* Exercise description
Identify, in the records below, every line where the string "omapM" appears, and copy each such line.

##### Material for the task

(** [row.max()]; numpy raises on an empty row. *)
Definition Rrow_max (l : list R) : outcome R :=
  match l with
  | [] => Raise ValueError
  | x :: l' => Ok (fold_left Rmax l' x)
  end.

(** The arithmetic of floats on the special values; a division by zero
    gives an infinity of the sign of the dividend, or NaN for [0 / 0]. *)
Definition ext_clip (x : ext Q) (lo hi : R) : ext R :=
  match x with
  | NaN => NaN
  | NegInf => Fin lo
  | PosInf => Fin hi
  | Fin q => Fin (np_clip (Q2R q) lo hi)
  end.

Definition ext_max (x y : ext R) : ext R :=
  match x, y with
  | NaN, _ | _, NaN => NaN
  | PosInf, _ | _, PosInf => PosInf
  | NegInf, z | z, NegInf => z
  | Fin a, Fin b => Fin (Rmax a b)
  end.

Definition ext_minus (x y : ext R) : ext R :=
  match x, y with
  | NaN, _ | _, NaN => NaN
  | PosInf, PosInf | NegInf, NegInf => NaN
  | PosInf, _ | _, NegInf => PosInf
  | NegInf, _ | _, PosInf => NegInf
  | Fin a, Fin b => Fin (a - b)%R
  end.

Definition ext_plus (x y : ext R) : ext R :=
  match x, y with
  | NaN, _ | _, NaN => NaN
  | PosInf, NegInf | NegInf, PosInf => NaN
  | PosInf, _ | _, PosInf => PosInf
  | NegInf, _ | _, NegInf => NegInf
  | Fin a, Fin b => Fin (a + b)%R
  end.

Definition ext_exp (x : ext R) : ext R :=
  match x with
  | NaN => NaN
  | NegInf => Fin 0%R
  | PosInf => PosInf
  | Fin a => Fin (exp a)
  end.

Definition ext_div (x y : ext R) : ext R :=
  match x, y with
  | NaN, _ | _, NaN => NaN
  | Fin a, Fin b =>
      if Req_dec_T b 0%R then
        if Req_dec_T a 0%R then NaN
        else if Rlt_dec 0%R a then PosInf else NegInf
      else Fin (a / b)%R
  | Fin _, _ => Fin 0%R
  | PosInf, Fin b => if Rlt_dec b 0%R then NegInf else PosInf
  | NegInf, Fin b => if Rlt_dec b 0%R then PosInf else NegInf
  | _, _ => NaN
  end.

(** The sum of a row of floats. *)
Fixpoint ext_sum (l : list (ext R)) : ext R :=
  match l with
  | [] => Fin 0%R
  | x :: l' => ext_plus x (ext_sum l')
  end.

(** [row.max()] of a row of floats: NaN when the row has a NaN. *)
Definition ext_row_max (l : list (ext R)) : outcome (ext R) :=
  match l with
  | [] => Raise ValueError
  | x :: l' => Ok (fold_left ext_max l' x)
  end.

(** The outcome of a loop body run on every element of a list. *)
Fixpoint omapM {A B} (f : A -> outcome B) (l : list A) : outcome (list B) :=
  match l with
  | [] => Ok []
  | x :: l' => y <~ f x; ys <~ omapM f l'; Ok (y :: ys)
  end.

(** One sampled transition: a row of each of the arrays that
    [self._buffer.sample] returns. *)
Record transition : Type := {
  tr_s : board3;
  tr_a : list Z;
  tr_r : Q;
  tr_next_s : board3;
  tr_done : Z;
  tr_legal_moves : list Z
}.

Module DeepQLearningAgent.

Section Network.

Variable network : Type.

Record t : Type := {
  _model : network;
  _target_net : network;
  _use_target_net : bool;
  _gamma : Q;
  _n_actions : Z
}.

Section Outputs.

##########

* Output for this task
Fixpoint omapM {A B} (f : A -> outcome B) (l : list A) : outcome (list B) :=
  | x :: l' => y <~ f x; ys <~ omapM f l'; Ok (y :: ys)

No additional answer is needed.